• _Stored items_:
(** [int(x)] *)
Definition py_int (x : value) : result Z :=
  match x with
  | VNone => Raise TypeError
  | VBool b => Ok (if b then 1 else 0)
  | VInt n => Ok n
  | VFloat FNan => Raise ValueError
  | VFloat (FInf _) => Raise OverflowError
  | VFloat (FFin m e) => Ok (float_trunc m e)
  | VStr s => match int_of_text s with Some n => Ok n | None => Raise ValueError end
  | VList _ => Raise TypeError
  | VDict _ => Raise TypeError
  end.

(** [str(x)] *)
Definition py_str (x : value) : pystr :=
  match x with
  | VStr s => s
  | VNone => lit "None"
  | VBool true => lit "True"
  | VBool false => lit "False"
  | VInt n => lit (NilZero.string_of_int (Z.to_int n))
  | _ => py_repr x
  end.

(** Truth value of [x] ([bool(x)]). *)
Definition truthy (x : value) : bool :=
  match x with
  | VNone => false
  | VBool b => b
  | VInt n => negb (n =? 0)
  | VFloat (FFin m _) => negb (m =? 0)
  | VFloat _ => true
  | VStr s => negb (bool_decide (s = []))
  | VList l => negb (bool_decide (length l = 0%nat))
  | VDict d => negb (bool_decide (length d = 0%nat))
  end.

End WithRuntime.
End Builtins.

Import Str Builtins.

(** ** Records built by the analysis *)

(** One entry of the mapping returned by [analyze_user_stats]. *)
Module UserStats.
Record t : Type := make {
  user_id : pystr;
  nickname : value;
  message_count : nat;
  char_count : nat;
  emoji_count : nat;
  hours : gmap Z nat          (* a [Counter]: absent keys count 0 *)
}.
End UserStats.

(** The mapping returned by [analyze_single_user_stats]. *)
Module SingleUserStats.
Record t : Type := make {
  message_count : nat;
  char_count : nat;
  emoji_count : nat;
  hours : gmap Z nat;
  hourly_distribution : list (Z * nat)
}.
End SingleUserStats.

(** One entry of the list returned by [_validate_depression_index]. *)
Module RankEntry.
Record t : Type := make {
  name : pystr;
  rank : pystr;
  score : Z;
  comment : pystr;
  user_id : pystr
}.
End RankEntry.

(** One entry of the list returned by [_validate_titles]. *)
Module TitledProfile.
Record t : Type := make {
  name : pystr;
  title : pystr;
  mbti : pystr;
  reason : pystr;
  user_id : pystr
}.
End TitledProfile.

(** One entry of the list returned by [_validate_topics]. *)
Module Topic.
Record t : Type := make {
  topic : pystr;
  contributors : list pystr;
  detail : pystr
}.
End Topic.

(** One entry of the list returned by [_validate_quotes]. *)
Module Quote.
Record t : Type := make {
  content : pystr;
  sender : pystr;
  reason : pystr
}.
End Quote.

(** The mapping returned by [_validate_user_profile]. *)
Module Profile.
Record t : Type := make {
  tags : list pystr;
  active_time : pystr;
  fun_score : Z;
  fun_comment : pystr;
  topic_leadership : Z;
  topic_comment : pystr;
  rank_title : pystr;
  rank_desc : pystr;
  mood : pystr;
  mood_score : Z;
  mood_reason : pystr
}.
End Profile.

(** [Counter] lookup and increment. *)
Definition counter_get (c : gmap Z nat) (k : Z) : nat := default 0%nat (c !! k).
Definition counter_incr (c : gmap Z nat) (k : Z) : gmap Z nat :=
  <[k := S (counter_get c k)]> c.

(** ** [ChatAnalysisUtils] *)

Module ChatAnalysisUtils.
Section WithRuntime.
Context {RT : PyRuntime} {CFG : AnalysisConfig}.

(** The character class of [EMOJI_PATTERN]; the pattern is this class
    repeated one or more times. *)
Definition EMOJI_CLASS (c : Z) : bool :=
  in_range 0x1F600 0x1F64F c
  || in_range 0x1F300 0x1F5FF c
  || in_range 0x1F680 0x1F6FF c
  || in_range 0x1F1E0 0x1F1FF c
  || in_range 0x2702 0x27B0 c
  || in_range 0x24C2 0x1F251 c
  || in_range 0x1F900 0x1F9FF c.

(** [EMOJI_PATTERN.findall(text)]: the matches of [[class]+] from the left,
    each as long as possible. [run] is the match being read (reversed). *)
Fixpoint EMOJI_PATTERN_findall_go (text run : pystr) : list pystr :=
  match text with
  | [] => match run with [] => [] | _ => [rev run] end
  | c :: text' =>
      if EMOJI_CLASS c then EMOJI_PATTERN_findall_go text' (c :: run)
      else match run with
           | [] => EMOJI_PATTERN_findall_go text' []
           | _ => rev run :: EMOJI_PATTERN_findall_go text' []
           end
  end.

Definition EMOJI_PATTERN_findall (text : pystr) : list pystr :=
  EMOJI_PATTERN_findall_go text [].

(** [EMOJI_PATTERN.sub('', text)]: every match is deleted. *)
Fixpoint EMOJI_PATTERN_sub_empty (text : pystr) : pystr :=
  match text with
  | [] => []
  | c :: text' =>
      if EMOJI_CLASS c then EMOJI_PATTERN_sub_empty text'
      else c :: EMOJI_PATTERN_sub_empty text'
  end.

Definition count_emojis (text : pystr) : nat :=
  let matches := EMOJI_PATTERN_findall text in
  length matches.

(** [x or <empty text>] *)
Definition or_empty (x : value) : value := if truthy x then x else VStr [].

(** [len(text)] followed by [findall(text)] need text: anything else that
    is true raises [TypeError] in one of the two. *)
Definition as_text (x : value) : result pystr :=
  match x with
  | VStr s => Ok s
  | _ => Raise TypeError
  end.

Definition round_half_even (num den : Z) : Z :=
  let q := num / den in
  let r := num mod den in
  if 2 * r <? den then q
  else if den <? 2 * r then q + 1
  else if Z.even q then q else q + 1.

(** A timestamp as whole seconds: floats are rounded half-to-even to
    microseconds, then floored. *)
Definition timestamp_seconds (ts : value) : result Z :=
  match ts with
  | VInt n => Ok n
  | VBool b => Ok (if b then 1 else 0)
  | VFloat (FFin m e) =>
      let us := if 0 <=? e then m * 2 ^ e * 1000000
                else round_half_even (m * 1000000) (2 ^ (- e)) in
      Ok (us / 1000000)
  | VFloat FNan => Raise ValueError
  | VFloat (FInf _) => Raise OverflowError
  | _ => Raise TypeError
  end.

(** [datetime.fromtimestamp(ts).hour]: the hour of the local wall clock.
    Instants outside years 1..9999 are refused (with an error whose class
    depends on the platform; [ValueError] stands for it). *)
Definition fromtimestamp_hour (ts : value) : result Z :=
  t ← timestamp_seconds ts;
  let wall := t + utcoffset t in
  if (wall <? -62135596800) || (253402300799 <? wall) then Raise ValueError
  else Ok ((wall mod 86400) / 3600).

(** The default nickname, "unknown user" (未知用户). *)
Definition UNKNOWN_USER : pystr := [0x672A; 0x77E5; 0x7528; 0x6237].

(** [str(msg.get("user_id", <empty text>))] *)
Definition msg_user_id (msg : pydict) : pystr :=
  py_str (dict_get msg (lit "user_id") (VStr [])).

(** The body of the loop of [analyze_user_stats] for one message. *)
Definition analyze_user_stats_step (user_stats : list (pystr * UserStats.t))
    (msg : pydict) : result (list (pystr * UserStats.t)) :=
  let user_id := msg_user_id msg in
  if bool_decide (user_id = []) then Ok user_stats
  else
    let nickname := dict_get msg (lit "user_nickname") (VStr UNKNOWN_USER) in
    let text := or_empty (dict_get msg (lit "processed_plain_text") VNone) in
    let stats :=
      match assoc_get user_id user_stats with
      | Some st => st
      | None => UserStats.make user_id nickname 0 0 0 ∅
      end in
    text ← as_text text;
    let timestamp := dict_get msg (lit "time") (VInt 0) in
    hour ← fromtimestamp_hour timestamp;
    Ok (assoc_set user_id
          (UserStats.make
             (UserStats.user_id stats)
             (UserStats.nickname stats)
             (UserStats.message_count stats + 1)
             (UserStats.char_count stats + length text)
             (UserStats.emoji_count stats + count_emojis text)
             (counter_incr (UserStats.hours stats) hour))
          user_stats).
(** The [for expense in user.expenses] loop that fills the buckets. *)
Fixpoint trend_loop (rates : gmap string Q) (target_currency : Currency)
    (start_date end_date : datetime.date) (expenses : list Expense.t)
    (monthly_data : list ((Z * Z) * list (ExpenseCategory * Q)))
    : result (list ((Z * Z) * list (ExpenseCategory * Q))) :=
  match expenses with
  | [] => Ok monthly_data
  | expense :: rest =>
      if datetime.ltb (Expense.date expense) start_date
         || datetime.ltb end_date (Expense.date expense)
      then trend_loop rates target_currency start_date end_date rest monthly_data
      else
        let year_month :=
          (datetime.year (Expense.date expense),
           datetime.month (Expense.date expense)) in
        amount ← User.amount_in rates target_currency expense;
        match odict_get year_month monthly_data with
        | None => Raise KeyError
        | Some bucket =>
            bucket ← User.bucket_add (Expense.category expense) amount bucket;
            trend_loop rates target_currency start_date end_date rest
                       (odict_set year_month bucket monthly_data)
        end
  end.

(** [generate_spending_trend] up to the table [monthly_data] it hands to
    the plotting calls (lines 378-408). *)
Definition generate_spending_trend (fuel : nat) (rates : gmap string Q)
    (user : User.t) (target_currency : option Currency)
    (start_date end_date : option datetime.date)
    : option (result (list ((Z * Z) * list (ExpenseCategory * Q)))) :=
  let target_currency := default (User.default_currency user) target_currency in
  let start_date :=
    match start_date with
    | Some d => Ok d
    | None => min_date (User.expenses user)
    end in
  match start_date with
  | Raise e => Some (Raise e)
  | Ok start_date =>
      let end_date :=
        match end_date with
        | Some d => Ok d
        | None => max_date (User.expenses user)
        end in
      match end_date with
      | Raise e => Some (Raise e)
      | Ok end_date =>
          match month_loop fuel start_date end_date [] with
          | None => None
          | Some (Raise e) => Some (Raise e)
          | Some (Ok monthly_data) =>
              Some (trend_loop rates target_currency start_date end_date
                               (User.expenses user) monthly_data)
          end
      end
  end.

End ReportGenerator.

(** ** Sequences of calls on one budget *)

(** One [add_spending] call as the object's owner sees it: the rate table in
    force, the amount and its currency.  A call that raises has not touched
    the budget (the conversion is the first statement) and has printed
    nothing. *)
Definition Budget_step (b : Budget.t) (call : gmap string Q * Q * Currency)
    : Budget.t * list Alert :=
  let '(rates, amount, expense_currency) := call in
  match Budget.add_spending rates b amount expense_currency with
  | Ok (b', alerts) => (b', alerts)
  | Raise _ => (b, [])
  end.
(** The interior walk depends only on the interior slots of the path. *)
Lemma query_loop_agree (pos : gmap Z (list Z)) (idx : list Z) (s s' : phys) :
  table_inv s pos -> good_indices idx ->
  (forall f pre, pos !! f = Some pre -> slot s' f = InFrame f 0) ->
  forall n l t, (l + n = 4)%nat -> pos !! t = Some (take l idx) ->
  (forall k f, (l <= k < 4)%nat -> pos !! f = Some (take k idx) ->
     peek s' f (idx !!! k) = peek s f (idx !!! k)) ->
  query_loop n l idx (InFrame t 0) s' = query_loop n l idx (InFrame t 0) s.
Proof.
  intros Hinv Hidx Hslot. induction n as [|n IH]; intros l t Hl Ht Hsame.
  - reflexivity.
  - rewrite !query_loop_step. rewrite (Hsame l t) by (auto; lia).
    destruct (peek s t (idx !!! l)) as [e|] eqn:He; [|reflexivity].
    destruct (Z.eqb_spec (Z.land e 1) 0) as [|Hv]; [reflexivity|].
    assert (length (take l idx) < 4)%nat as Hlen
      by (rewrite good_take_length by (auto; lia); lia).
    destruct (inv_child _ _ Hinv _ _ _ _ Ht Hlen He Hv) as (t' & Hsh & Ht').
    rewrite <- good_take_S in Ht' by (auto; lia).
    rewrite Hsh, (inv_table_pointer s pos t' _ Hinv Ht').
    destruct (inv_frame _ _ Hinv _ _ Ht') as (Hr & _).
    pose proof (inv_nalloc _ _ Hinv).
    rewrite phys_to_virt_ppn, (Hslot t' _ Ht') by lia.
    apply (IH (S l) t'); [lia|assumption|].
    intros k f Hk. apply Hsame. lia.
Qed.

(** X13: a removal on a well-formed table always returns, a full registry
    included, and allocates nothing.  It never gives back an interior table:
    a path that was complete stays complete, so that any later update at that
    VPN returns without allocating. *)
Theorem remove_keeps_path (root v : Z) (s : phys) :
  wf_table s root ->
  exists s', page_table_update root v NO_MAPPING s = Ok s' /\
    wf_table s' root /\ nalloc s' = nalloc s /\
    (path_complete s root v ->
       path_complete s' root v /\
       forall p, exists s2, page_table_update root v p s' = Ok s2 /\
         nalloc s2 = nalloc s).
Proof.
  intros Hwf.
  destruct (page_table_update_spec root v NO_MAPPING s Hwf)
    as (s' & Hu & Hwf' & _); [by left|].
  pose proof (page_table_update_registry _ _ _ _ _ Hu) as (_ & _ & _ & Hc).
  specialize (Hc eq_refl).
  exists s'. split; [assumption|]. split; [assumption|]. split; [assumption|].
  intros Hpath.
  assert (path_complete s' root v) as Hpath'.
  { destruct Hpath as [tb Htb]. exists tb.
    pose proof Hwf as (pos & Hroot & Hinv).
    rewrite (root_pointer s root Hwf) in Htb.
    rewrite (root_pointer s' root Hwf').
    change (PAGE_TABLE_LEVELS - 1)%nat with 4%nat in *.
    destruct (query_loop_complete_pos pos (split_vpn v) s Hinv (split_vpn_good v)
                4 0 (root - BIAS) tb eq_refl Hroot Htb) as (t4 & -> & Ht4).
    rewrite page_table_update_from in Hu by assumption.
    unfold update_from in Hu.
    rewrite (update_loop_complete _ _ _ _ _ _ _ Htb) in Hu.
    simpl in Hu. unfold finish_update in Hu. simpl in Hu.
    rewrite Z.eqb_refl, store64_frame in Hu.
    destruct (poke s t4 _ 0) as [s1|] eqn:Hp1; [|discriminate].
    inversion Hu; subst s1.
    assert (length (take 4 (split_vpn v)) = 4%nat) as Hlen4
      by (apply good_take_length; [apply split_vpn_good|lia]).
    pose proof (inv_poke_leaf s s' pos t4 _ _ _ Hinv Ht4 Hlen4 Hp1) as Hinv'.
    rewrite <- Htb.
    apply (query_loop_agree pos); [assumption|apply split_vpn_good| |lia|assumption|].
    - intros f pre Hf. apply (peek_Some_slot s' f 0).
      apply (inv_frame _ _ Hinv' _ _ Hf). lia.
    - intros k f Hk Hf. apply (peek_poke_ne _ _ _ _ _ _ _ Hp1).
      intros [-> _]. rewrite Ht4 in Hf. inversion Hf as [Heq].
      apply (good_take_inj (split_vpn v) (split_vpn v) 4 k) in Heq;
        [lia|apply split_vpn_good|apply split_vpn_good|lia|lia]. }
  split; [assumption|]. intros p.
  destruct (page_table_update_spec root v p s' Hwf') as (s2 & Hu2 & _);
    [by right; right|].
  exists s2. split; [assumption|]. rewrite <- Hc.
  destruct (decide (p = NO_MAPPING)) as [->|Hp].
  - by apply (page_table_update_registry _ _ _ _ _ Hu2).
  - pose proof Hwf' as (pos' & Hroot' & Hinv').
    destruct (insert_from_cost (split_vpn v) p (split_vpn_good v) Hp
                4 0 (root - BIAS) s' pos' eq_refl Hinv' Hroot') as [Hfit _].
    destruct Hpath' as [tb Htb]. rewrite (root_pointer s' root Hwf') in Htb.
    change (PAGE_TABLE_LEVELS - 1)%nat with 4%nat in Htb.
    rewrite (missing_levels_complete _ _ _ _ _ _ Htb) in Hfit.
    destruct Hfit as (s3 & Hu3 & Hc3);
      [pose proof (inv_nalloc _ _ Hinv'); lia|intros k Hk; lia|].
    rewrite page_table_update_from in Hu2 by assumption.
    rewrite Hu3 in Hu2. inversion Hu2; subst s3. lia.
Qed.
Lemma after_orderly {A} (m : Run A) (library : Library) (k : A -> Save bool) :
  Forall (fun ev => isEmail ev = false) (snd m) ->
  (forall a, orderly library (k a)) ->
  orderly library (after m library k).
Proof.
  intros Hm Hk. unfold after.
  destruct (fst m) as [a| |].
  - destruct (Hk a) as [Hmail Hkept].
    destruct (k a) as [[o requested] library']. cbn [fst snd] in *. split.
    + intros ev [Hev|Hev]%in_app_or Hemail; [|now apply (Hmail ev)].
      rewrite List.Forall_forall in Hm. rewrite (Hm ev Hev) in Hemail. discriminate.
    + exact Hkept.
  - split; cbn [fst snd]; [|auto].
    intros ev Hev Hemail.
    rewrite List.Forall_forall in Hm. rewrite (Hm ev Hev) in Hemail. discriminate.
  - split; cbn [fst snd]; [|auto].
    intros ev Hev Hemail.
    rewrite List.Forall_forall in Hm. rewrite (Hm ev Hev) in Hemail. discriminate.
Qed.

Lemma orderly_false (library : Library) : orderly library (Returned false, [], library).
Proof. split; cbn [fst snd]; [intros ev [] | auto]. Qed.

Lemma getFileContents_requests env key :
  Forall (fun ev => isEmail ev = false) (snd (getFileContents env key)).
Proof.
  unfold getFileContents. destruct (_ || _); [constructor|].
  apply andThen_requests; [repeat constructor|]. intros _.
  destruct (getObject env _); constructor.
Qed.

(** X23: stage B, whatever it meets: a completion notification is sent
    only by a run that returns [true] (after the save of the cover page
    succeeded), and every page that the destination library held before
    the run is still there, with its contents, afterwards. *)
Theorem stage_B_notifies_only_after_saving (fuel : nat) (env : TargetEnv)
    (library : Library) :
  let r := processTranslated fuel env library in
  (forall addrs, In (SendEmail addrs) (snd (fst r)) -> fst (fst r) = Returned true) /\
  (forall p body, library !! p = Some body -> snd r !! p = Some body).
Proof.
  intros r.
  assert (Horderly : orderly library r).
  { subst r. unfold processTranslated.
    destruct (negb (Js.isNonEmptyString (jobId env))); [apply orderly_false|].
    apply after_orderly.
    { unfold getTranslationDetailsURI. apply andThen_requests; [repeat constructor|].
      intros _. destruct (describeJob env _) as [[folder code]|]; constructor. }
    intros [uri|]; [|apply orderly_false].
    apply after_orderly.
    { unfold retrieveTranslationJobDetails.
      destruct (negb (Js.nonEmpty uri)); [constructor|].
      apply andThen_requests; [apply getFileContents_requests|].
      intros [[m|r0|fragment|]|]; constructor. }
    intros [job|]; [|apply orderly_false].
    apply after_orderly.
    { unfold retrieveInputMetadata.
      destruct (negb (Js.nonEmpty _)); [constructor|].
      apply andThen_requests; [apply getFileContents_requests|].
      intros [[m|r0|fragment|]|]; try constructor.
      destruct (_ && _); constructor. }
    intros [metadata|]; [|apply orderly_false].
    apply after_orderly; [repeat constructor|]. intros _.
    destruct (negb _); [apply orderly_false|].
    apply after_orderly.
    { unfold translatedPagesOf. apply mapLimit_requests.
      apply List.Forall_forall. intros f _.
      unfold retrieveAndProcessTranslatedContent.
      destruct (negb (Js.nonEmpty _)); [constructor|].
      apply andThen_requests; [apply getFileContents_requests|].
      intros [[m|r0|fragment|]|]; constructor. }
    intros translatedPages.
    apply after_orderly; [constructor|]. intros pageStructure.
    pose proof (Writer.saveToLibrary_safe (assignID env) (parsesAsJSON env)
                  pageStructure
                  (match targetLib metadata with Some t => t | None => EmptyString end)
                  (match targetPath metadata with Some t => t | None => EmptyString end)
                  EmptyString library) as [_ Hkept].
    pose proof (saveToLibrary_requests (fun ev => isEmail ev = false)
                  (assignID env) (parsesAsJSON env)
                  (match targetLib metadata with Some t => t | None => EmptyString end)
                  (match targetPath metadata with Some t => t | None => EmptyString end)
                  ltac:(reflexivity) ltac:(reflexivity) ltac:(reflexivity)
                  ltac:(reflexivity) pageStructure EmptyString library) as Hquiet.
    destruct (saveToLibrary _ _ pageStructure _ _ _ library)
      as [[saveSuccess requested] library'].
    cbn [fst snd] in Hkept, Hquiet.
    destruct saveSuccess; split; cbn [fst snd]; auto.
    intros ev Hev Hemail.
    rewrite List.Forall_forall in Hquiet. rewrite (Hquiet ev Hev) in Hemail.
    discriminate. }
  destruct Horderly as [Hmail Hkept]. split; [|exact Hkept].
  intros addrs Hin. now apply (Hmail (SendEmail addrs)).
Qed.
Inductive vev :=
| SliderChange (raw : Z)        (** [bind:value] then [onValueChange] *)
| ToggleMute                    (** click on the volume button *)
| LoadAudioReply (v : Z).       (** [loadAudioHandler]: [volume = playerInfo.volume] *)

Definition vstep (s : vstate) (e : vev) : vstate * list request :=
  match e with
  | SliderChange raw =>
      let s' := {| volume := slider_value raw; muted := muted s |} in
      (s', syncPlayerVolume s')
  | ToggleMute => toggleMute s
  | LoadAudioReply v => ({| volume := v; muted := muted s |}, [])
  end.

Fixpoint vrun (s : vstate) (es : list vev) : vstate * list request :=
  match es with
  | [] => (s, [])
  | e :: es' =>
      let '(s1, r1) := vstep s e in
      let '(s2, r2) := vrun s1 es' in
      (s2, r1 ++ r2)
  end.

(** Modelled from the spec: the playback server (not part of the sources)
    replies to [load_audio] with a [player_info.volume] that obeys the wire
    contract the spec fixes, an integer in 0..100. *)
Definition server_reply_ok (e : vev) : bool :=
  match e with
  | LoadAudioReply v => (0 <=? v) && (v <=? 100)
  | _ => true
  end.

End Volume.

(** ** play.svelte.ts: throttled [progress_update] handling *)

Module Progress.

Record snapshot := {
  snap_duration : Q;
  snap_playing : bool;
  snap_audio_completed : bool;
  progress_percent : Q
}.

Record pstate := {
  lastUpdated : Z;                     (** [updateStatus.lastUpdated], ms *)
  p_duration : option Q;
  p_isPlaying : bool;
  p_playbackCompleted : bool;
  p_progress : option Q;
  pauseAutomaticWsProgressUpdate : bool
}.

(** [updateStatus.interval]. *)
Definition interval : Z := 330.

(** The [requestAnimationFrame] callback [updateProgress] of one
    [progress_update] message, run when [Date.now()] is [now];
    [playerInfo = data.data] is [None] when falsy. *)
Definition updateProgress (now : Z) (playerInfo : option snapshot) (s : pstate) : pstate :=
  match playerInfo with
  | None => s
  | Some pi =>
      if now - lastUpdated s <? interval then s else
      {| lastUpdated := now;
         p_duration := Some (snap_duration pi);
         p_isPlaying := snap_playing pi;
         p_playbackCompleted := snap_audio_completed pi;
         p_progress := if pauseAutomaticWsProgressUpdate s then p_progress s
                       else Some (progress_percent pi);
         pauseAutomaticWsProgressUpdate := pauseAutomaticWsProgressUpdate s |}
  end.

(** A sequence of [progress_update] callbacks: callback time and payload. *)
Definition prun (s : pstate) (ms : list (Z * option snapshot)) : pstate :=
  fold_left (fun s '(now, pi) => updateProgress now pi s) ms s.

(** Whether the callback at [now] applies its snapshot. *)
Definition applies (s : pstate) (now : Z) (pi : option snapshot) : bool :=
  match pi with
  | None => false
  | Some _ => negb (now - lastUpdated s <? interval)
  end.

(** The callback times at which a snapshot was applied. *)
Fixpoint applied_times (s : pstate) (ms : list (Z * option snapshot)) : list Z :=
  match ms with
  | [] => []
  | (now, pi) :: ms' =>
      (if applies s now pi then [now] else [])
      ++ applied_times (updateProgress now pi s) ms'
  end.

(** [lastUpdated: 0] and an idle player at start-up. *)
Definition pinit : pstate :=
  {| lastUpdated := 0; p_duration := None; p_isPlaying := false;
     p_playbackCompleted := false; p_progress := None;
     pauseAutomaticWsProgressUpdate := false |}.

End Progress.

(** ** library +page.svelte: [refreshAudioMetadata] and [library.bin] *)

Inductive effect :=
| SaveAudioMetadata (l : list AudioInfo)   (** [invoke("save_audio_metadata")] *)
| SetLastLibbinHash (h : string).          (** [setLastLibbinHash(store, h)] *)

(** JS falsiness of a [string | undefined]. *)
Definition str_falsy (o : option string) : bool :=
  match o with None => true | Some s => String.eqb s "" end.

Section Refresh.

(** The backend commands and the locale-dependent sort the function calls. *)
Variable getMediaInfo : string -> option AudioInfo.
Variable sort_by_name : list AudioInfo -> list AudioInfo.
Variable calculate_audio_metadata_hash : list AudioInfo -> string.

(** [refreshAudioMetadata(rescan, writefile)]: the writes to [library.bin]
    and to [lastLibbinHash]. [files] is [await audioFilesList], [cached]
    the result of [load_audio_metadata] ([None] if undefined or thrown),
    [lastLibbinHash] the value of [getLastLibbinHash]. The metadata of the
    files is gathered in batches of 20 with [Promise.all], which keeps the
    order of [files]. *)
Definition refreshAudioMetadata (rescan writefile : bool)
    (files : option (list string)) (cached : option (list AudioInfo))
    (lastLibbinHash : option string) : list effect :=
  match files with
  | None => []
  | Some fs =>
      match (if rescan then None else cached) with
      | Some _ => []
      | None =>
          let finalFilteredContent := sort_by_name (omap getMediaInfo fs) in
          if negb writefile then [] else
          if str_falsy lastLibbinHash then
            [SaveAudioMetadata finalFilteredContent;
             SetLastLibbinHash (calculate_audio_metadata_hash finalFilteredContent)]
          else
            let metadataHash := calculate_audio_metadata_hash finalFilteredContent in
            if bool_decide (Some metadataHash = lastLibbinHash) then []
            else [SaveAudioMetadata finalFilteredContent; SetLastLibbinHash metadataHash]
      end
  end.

• _Problem statement_: Starting at the line above that contains "4 0 (root - BIAS) s'", repeat each line exactly up to and including the line that contains "rewrite page_table_update_from in Hu2", and stop there.

• _Reply to the task_:
                4 0 (root - BIAS) s' pos' eq_refl Hinv' Hroot') as [Hfit _].
    destruct Hpath' as [tb Htb]. rewrite (root_pointer s' root Hwf') in Htb.
    change (PAGE_TABLE_LEVELS - 1)%nat with 4%nat in Htb.
    rewrite (missing_levels_complete _ _ _ _ _ _ Htb) in Hfit.
    destruct Hfit as (s3 & Hu3 & Hc3);
      [pose proof (inv_nalloc _ _ Hinv'); lia|intros k Hk; lia|].
    rewrite page_table_update_from in Hu2 by assumption.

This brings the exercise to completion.